* **Work instruction**
Among the entries that follow, the required portion opens with the line containing "(** * imdb-trakt-sync: the" and closes with the line containing "- a Go [string]". Give that portion again exactly, and nothing else.

Dataset entries
● ● ●

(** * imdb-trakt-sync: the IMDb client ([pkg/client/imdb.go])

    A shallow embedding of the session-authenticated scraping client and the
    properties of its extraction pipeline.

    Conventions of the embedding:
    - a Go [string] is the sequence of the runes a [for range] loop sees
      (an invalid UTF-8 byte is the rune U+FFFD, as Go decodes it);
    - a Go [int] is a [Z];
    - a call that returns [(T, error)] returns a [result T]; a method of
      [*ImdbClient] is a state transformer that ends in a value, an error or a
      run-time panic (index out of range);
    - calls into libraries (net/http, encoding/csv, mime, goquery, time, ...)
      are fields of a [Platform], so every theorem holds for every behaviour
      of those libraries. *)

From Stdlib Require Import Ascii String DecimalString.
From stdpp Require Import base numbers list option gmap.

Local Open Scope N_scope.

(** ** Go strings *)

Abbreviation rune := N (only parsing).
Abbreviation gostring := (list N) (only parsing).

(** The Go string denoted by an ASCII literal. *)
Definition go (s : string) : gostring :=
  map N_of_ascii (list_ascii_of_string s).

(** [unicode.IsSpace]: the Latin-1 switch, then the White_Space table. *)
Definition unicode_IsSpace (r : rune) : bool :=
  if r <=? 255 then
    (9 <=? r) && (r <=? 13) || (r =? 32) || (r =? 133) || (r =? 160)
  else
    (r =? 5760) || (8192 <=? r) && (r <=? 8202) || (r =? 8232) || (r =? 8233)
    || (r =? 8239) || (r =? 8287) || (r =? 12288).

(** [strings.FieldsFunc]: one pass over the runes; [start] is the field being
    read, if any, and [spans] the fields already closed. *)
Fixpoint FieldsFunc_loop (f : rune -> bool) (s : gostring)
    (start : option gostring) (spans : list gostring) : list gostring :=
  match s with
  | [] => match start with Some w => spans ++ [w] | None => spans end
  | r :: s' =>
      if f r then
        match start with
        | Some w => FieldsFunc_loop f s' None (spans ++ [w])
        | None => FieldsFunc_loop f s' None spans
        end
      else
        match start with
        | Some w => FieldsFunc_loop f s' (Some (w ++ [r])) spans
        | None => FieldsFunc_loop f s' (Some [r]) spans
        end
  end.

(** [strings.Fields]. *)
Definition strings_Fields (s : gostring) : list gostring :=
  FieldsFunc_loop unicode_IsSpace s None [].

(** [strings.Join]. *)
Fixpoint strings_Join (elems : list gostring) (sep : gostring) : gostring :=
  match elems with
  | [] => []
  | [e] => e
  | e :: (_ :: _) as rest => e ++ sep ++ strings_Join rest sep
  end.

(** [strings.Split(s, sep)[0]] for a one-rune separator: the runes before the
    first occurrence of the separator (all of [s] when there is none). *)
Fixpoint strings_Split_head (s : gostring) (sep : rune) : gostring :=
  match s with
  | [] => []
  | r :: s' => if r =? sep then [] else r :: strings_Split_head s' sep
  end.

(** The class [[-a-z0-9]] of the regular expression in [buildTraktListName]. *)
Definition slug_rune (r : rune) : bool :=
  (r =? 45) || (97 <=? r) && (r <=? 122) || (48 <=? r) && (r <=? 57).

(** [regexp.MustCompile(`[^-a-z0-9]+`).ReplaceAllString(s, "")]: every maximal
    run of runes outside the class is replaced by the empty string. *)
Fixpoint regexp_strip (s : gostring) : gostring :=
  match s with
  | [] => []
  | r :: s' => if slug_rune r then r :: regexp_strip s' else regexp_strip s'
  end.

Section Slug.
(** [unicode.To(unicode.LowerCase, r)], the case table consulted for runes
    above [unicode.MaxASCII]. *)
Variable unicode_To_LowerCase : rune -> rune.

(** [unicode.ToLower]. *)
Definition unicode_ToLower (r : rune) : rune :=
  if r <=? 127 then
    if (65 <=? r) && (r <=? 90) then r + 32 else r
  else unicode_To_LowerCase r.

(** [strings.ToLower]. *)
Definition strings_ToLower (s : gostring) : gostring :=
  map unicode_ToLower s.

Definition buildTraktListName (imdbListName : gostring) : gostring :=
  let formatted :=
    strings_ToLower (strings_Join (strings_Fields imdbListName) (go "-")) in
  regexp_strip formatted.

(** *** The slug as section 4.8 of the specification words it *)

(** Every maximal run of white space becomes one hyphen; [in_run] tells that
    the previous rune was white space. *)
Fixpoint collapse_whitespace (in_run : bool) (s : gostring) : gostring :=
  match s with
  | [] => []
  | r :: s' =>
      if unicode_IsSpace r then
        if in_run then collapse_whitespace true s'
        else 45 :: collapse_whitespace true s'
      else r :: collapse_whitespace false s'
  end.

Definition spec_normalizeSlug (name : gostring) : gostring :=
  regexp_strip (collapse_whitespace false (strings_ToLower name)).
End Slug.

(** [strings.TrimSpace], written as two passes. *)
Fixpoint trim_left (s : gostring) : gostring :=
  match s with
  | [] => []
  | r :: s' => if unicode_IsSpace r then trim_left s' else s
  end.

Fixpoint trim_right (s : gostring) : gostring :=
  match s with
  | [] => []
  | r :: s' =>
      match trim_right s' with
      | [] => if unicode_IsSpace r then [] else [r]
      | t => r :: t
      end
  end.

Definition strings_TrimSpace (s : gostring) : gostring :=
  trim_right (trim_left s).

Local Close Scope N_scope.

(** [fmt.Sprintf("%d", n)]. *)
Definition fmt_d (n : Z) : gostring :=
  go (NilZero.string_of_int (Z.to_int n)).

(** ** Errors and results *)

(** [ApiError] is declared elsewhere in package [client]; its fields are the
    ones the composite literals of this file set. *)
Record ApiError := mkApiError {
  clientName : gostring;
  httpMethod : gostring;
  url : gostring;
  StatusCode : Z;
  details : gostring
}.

● ● ●

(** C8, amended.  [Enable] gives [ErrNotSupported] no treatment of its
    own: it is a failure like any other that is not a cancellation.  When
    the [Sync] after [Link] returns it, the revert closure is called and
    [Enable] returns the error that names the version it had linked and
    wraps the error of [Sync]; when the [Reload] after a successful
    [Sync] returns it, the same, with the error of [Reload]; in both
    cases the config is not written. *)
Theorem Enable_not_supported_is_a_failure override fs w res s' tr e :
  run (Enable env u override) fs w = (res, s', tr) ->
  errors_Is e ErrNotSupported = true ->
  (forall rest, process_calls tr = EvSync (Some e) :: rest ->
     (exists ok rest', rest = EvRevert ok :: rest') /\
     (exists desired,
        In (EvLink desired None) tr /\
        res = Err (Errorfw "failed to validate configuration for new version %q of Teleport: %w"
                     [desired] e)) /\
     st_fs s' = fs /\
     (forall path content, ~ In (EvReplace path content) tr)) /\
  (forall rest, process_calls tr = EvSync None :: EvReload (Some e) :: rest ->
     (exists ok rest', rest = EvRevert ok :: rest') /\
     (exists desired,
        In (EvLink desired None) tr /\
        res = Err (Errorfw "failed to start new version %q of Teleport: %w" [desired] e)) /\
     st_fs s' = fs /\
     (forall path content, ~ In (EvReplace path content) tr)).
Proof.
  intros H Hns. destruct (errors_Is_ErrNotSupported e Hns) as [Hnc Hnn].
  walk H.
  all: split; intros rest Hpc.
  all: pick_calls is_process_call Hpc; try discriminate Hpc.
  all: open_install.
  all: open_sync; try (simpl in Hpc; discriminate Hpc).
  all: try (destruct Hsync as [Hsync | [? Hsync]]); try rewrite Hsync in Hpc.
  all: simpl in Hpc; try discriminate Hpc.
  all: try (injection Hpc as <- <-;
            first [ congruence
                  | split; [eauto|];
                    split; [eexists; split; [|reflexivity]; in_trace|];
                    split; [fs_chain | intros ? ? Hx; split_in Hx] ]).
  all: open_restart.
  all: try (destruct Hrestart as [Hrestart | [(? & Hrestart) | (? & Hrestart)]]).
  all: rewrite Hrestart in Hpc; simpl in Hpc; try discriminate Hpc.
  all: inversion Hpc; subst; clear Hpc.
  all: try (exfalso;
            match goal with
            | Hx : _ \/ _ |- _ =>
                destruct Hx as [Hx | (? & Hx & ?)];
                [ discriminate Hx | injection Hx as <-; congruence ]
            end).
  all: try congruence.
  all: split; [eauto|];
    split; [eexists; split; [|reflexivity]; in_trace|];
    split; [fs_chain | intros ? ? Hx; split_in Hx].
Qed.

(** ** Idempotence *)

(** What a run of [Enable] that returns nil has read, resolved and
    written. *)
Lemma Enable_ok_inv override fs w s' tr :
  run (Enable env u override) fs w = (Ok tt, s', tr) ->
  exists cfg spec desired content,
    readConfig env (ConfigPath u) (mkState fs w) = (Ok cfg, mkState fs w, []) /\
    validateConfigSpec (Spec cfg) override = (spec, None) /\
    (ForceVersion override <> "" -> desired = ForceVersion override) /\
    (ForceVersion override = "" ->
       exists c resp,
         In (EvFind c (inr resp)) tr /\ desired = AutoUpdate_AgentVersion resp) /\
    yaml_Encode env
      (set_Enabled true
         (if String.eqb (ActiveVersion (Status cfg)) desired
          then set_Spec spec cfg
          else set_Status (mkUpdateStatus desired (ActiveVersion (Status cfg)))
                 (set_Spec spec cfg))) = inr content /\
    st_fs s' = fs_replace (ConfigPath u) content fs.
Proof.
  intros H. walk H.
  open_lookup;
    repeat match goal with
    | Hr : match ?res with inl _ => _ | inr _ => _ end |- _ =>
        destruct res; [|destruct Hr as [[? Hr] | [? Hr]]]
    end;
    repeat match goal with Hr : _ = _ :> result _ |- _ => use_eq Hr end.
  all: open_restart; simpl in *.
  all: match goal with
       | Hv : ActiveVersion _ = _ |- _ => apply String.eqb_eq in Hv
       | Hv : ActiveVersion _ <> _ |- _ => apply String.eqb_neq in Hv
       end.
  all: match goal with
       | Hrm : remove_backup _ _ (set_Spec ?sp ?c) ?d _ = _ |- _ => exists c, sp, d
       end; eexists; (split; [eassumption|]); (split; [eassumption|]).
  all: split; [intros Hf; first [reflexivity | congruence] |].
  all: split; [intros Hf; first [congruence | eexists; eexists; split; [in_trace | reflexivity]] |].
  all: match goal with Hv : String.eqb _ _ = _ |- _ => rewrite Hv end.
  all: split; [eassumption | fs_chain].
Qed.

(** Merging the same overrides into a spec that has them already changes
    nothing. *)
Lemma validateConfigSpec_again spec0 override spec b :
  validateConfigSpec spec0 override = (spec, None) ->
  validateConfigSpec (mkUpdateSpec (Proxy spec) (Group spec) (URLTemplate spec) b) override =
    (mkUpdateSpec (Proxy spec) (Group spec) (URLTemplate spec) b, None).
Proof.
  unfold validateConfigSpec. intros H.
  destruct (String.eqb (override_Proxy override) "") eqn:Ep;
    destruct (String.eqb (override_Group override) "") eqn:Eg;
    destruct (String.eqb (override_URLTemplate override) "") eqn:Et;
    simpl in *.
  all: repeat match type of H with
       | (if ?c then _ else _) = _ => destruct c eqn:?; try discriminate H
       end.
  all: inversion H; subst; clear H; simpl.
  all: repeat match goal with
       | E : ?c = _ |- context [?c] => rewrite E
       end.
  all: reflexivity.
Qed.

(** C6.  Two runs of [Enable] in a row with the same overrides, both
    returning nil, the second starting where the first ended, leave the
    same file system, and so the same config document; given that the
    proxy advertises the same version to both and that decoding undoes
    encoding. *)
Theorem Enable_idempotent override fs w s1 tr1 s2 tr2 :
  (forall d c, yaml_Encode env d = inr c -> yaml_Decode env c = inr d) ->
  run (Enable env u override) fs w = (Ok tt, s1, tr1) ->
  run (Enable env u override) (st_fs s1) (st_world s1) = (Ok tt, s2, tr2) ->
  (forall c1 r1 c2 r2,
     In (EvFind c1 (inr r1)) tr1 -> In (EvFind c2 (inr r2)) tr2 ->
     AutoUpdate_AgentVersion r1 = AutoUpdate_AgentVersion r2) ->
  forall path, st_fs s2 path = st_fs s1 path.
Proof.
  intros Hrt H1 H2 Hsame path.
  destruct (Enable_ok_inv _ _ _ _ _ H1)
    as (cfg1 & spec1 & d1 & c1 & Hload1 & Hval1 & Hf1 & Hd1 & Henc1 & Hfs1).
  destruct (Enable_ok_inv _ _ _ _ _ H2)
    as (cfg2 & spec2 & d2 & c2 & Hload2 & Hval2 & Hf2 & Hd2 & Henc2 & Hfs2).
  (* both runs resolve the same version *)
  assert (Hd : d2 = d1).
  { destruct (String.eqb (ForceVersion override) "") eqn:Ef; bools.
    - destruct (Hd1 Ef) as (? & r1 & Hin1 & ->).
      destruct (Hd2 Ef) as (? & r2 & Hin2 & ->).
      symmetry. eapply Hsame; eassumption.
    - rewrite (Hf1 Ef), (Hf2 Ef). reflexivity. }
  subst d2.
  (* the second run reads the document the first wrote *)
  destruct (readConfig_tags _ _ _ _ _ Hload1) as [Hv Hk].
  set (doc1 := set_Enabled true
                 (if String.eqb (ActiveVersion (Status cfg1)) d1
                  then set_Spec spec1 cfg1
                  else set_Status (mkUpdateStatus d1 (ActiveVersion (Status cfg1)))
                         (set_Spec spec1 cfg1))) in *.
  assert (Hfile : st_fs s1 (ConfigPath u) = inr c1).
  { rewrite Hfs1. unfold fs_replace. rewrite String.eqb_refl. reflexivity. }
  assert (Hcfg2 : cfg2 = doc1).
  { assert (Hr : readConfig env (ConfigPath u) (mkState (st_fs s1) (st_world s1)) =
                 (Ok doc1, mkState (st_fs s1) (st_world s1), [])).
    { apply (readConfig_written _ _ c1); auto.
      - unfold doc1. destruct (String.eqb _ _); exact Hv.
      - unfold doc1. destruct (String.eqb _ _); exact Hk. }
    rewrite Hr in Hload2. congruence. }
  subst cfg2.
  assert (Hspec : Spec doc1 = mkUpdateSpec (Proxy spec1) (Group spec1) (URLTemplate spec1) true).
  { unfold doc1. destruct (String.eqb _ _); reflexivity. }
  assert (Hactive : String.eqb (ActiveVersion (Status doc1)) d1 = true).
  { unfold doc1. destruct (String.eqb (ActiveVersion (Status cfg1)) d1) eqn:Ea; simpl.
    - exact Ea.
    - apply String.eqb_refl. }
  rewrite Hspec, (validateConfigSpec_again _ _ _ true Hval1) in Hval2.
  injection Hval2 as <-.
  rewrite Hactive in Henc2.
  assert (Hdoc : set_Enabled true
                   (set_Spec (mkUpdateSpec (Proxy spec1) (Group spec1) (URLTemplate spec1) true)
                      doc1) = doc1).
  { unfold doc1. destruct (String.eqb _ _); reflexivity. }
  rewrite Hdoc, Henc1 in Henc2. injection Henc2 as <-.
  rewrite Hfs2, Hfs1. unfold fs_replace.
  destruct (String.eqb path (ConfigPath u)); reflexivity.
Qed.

● ● ●

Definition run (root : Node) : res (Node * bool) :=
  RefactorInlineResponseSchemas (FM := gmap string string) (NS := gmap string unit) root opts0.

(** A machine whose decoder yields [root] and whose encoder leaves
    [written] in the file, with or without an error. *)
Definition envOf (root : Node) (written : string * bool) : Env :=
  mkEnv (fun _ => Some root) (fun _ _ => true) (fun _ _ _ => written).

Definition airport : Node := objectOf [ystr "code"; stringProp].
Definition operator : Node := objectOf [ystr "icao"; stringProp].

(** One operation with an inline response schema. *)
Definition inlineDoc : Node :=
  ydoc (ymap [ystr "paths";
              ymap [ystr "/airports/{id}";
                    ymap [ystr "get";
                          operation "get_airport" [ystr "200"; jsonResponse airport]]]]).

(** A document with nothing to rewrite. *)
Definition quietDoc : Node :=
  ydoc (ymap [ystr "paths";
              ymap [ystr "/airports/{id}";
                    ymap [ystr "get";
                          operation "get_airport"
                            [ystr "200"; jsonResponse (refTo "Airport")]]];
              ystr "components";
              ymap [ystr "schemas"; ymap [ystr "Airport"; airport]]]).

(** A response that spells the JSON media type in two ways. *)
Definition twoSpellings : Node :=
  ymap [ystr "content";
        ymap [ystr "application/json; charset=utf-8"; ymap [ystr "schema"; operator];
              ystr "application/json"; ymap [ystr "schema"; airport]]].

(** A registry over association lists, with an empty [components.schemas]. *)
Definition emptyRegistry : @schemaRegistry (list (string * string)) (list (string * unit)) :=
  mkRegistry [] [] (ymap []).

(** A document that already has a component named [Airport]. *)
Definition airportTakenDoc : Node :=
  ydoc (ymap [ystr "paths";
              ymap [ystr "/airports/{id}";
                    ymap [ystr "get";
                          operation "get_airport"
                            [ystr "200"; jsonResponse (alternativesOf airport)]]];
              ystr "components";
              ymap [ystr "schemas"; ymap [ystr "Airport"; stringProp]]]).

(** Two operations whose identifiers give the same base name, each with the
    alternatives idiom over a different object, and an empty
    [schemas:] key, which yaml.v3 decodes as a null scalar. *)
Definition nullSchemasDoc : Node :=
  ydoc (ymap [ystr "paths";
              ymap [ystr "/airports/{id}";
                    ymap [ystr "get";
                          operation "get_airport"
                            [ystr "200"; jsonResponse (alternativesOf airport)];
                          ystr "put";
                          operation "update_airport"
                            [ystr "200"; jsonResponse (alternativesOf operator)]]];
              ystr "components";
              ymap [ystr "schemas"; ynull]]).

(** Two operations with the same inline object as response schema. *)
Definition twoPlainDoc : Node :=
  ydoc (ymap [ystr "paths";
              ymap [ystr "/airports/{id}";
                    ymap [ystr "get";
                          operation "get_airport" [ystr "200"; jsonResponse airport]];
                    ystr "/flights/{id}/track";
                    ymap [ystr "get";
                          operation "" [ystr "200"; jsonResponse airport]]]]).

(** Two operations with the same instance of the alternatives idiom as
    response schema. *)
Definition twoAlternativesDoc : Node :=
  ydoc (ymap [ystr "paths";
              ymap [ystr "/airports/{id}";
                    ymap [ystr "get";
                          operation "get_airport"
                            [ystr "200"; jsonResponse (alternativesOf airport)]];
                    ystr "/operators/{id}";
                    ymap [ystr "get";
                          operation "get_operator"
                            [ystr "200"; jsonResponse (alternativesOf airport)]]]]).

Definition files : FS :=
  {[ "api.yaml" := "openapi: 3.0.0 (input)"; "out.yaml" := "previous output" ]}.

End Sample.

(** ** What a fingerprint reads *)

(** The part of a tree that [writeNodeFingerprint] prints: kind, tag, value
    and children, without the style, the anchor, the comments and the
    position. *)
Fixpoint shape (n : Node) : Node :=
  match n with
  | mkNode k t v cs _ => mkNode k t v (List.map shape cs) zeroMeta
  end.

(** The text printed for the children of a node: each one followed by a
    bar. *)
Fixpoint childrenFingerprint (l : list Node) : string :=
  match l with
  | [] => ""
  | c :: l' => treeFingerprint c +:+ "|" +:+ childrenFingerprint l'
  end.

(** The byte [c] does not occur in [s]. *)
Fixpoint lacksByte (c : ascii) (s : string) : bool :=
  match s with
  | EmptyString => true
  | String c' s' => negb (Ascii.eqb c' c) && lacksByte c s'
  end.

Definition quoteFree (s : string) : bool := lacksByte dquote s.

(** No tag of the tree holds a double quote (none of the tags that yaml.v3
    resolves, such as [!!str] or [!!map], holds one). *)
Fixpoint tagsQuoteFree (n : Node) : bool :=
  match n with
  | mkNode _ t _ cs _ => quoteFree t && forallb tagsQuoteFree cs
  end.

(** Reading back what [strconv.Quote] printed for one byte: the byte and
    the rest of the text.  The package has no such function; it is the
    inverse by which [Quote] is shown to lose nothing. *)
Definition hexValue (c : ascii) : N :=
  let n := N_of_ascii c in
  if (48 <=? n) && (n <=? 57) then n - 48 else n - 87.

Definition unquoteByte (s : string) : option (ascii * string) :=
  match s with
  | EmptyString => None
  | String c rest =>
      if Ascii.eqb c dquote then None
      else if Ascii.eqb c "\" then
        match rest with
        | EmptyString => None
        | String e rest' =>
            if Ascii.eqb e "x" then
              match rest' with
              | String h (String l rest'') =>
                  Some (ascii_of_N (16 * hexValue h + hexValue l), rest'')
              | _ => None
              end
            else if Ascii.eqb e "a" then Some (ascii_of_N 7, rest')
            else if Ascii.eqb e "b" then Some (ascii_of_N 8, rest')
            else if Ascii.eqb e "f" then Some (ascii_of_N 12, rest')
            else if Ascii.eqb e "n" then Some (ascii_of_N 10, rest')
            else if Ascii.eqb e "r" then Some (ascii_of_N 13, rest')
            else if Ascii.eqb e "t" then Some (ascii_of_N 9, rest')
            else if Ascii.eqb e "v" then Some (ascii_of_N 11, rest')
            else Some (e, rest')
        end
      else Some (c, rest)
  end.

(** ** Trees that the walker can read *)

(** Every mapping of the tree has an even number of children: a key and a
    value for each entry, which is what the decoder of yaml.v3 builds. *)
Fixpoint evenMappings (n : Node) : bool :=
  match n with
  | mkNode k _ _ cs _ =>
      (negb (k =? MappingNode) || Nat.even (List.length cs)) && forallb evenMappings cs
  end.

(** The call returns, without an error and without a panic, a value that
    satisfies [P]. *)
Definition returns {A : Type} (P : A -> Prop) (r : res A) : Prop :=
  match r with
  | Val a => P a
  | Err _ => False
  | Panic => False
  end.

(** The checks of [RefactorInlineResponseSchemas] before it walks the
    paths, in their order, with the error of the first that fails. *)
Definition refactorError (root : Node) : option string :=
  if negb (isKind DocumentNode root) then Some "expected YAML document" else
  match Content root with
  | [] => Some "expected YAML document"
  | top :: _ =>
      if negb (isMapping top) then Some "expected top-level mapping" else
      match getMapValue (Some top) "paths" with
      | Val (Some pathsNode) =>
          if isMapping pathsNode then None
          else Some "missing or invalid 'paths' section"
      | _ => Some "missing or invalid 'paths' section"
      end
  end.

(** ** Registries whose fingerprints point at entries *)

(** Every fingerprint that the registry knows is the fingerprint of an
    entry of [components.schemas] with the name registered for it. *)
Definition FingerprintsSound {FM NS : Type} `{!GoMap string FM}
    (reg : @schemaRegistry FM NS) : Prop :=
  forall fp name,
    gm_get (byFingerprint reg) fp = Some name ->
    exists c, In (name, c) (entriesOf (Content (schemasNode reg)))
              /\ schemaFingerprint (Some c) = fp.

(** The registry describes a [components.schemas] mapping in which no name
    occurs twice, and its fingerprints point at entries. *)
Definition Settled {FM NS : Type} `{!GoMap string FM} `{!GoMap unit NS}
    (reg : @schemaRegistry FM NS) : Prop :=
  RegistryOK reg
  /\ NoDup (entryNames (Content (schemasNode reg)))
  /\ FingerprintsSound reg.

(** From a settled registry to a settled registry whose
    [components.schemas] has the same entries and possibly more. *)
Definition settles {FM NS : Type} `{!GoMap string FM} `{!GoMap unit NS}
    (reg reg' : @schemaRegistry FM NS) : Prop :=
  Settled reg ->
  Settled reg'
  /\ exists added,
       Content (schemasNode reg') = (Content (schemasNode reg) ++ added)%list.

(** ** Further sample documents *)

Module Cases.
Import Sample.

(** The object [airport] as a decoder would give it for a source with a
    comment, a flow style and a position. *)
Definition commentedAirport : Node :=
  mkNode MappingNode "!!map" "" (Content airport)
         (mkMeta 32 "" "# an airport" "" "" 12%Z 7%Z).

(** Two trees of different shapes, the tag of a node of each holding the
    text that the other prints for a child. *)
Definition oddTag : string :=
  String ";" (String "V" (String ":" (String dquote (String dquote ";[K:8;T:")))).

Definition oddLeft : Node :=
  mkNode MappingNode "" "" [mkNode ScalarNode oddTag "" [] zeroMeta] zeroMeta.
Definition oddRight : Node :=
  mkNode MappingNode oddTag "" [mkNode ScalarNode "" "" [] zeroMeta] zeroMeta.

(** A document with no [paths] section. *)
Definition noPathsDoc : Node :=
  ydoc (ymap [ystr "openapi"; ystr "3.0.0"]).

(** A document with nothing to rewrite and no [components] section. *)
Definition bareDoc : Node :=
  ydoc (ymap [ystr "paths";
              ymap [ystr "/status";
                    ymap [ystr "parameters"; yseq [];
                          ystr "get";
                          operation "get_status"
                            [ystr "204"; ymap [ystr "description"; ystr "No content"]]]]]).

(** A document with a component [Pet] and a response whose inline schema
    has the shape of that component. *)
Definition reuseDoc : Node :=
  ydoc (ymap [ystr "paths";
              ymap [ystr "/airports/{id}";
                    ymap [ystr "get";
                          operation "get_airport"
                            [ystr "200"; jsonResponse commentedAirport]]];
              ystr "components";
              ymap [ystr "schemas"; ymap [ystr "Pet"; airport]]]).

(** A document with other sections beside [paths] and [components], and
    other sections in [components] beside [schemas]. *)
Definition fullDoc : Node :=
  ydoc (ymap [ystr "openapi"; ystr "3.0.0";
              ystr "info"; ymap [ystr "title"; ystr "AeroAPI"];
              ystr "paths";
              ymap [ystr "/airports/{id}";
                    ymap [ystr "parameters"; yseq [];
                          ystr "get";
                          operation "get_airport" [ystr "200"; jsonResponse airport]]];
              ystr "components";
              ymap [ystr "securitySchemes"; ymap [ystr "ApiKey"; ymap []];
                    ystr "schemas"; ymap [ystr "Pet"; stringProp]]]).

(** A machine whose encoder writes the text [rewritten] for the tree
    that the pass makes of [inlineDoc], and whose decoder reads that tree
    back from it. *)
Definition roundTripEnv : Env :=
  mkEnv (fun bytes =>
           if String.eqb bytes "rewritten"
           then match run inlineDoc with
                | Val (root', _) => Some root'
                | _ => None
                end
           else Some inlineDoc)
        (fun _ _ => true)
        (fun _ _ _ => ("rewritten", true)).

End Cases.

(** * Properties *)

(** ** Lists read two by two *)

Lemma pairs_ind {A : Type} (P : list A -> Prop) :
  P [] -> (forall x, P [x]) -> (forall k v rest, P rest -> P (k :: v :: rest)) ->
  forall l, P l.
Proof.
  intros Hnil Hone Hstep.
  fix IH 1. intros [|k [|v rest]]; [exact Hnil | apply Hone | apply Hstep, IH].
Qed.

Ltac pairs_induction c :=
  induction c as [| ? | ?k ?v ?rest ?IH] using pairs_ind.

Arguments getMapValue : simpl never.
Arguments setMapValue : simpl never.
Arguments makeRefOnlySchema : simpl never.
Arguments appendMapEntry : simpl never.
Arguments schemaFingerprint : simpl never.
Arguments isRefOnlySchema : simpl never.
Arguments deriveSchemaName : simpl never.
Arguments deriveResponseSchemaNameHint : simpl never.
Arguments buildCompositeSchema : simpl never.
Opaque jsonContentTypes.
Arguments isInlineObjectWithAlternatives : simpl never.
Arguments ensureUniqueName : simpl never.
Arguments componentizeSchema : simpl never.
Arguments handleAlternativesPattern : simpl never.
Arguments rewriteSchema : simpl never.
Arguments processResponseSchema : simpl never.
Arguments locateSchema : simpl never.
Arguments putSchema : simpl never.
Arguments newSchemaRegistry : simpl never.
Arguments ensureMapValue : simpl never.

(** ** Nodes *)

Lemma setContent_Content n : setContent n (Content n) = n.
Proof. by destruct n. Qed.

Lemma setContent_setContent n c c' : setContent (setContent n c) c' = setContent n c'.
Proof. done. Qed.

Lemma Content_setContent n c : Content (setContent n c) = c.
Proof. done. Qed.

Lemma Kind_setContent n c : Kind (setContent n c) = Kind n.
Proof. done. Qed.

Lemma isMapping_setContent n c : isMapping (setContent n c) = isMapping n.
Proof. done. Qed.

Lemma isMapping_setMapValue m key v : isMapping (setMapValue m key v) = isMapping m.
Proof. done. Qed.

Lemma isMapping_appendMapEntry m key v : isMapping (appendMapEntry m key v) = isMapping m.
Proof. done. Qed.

● ● ●

* **Answer to this exercise**
(** * imdb-trakt-sync: the IMDb client ([pkg/client/imdb.go])

    A shallow embedding of the session-authenticated scraping client and the
    properties of its extraction pipeline.

    Conventions of the embedding:
    - a Go [string] is the sequence of the runes a [for range] loop sees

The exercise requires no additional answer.